Games like Battlefield 3, by default have better graphics than consoles, so you can't even compare them.

Games like GTA IV were so badly ported, it was crap from a performance/image quality perspective. - The PS3 ain't immune to this either, case in point: Skyrim.

Now an equivalent specced PC will cost more than the console counterpart, but if you buy 100 games and they are usually $10-$20 cheaper on PC, you are saving $1,000 - $2,000 right there, even cheaper when you have a Steam sale making that saving massively larger.

Then you need to add in the additional costs of all the accessories and online multiplayer and the cost savings fall heavily in favor of the PC over time.

When a developer designs a game for PC, they wouldn't have one set of hardware to deal with. in 6 years (generation) period, hundreds of different combinations of CPUs/GPUs/RAMs will arise. Even PC exclusive games are more like mutliplatform, since PC doesn't have a fixed set of hardware.
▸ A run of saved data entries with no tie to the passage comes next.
Lemma copy_eq n h :
  TensorNetwork.copy n h =
    (Ok (length (nets h)),
     mk_heap (tens h ++ copies h (net_locs h n))
             (nets h ++ [seq (length (tens h)) (length (net_locs h n))])).
Proof. unfold TensorNetwork.copy, bind, inspect. by rewrite new_eq. Qed.

Lemma lookup_total_fresh {A} `{Inhabited A} (l1 l2 : list A) :
  map (fun i => (l1 ++ l2) !!! i) (seq (length l1) (length l2)) = l2.
Proof.
  revert l1. induction l2 as [|x l2 IH]; intros l1; simpl; [done |].
  f_equal.
  - by apply list_lookup_total_middle.
  - specialize (IH (l1 ++ [x])). rewrite length_app in IH. simpl in IH.
    rewrite Nat.add_1_r in IH. rewrite <- app_assoc in IH. exact IH.
Qed.

(** A network built from tensors [ls]: a new network object whose tensors
    are new objects, holding the values read while copying. *)
Lemma new_fresh ls h :
  let tn := length (nets h) in
  let h' := snd (TensorNetwork.new ls h) in
  fst (TensorNetwork.new ls h) = Ok tn /\
  net_locs h' tn = seq (length (tens h)) (length ls) /\
  view h' tn = copies h ls /\
  wf_net h' tn /\
  extends h h'.
Proof.
  intros tn h'. subst tn h'. rewrite new_eq. simpl.
  assert (Hlocs : net_locs
            (mk_heap (tens h ++ copies h ls)
               (nets h ++ [seq (length (tens h)) (length ls)]))
            (length (nets h))
          = seq (length (tens h)) (length ls)).
  { unfold net_locs at 1. simpl. by apply list_lookup_total_middle. }
  split; [done |]. split; [done |]. split; [| split].
  - unfold view. rewrite Hlocs. unfold deref. simpl.
    rewrite <- (copies_length ls h) at 1.
    apply lookup_total_fresh.
  - unfold wf_net. rewrite Hlocs. simpl. split; [| split].
    + rewrite length_app. simpl. lia.
    + apply NoDup_seq.
    + apply Forall_forall. intros x Hx. apply elem_of_seq in Hx.
      rewrite length_app, copies_length. lia.
  - split; simpl; eauto.
Qed.

(** The clone made by [copy]. *)
Lemma copy_clone n h :
  let tn := length (nets h) in
  let hc := snd (TensorNetwork.copy n h) in
  fst (TensorNetwork.copy n h) = Ok tn /\
  net_locs hc tn = seq (length (tens h)) (length (net_locs h n)) /\
  view hc tn = copies h (net_locs h n) /\
  wf_net hc tn /\
  extends h hc.
Proof. apply (new_fresh (net_locs h n) h). Qed.

(** The constructor builds a well-formed network that holds the values of
    the caller's tensors, and leaves the caller's objects alone. *)
Lemma init_wf targ s h :
  let ts := match targ with
            | TensorNetworkCode.TensorDict d => map snd d
            | TensorNetworkCode.TensorList ts => ts
            end in
  let r := TensorNetworkCode.__init__ targ s h in
  Forall (fun l => l < length (tens h)) ts ->
  exists self,
    fst r = Ok self /\
    TensorNetworkCode.tensors self = targ /\
    TensorNetworkCode.structure self = s /\
    wf_net (snd r) (TensorNetworkCode.network self) /\
    view (snd r) (TensorNetworkCode.network self) = map (deref h) ts /\
    extends h (snd r).
Proof.
  intros ts r Hall. subst r. unfold TensorNetworkCode.__init__, bind, ret. fold ts.
  destruct (new_fresh ts h) as (Hok & _ & Hv & Hwf & Hext).
  destruct (TensorNetwork.new ts h) as [r h']. cbn [fst snd] in *. subst r.
  eexists. split; [reflexivity |].
  cbn [fst snd TensorNetworkCode.network TensorNetworkCode.tensors
       TensorNetworkCode.structure].
  split; [done |]. split; [done |]. split; [done |]. split; [| done].
  rewrite Hv. by apply copies_valid.
Qed.

Lemma copy_view n h :
  wf_net h n ->
  view (snd (TensorNetwork.copy n h)) (length (nets h)) = view h n.
Proof.
  intros (_ & _ & Hall).
  destruct (copy_clone n h) as (_ & _ & Hv & _). rewrite Hv.
  by apply copies_valid.
Qed.

(** Membership in the derived [ind_map]. *)
Lemma assoc_keys {V} (f : string -> V) (keys : list string) ind :
  assoc (map (fun k => (k, f k)) keys) ind =
    if bool_decide (ind ∈ keys) then Some (f ind) else None.
Proof.
  induction keys as [|k keys IH]; [done |]. cbn [map assoc].
  destruct (String.eqb ind k) eqn:E.
  - apply String.eqb_eq in E. subst.
    rewrite bool_decide_eq_true_2; [done | by left].
  - apply String.eqb_neq in E. rewrite IH.
    destruct (bool_decide (ind ∈ keys)) eqn:E2.
    + apply bool_decide_eq_true in E2.
      rewrite bool_decide_eq_true_2; [done | by right].
    + apply bool_decide_eq_false in E2.
      rewrite bool_decide_eq_false_2; [done |].
      intros [Heq | Hin]%elem_of_cons; congruence.
Qed.

Lemma present_elem h tn ind :
  present h tn ind = true <->
  ind ∈ concat (map (fun l => inds (deref h l)) (net_locs h tn)).
Proof.
  unfold present, view. rewrite existsb_exists. split.
  - intros (t & Hin & Hocc). apply in_map_iff in Hin as (l & <- & Hl).
    apply occurs_elem in Hocc. apply list_elem_of_In, in_concat.
    exists (inds (deref h l)). split.
    + apply in_map_iff. eauto.
    + by apply list_elem_of_In.
  - intros Hin. apply list_elem_of_In, in_concat in Hin as (ix & Hix & Hin).
    apply in_map_iff in Hix as (l & <- & Hl).
    exists (deref h l). split.
    + apply in_map_iff. eauto.
    + apply occurs_elem. by apply list_elem_of_In.
Qed.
It has no identity.

Multiplatform games can look identical or better than their console counterpart, but exclusive console games can fully take advantage of the hardware they're designed for.


I'm sorry, you're giving opinion not fact, I've given you some perfectly good real-world examples of why your statement just generally isn't true.

Besides, do you really think developers really optimise games for every single graphics card on the market?
No, they don't. - Not only would it be financially difficult, but it would add a massive amount of time overhead to the development schedule.
Enter API's or Application programmable Interface, so that developers don't have to get down to the bare metal.
AMD, nVidia and Intel then build their hardware to support that API's features, no longer do Developers have to build games around any particular set of hardware nuances, they can assume it's all going to be the same. (This is why Microsoft has had influence over the PS3 and PS4's GPU tech as nVidia and AMD build their GPU's to meet Microsoft Direct X specification.)

nVidia, Intel and AMD then get to work on their compilers and memory management systems etc' in the Drivers that interface with the API's to extract as much performance as possible.
Compilers these days are actually rather good, AMD used them heavily to extract as much performance from their respective VLIW5 and VLIW4 architectures on the fly.

Besides, most developers license game engines from 3rd parties, like this generations heavily abused Unreal Engine, which is actually heavily optimised on the PC, it will easily run on console-specced PC's with relative ease, provided developers don't add longer more complex shaders, improved shadows, improved lighting, improved textures, improved geometry and models and the user keeps it running at 720P or lower with 2-4x AA so the comparison is fair.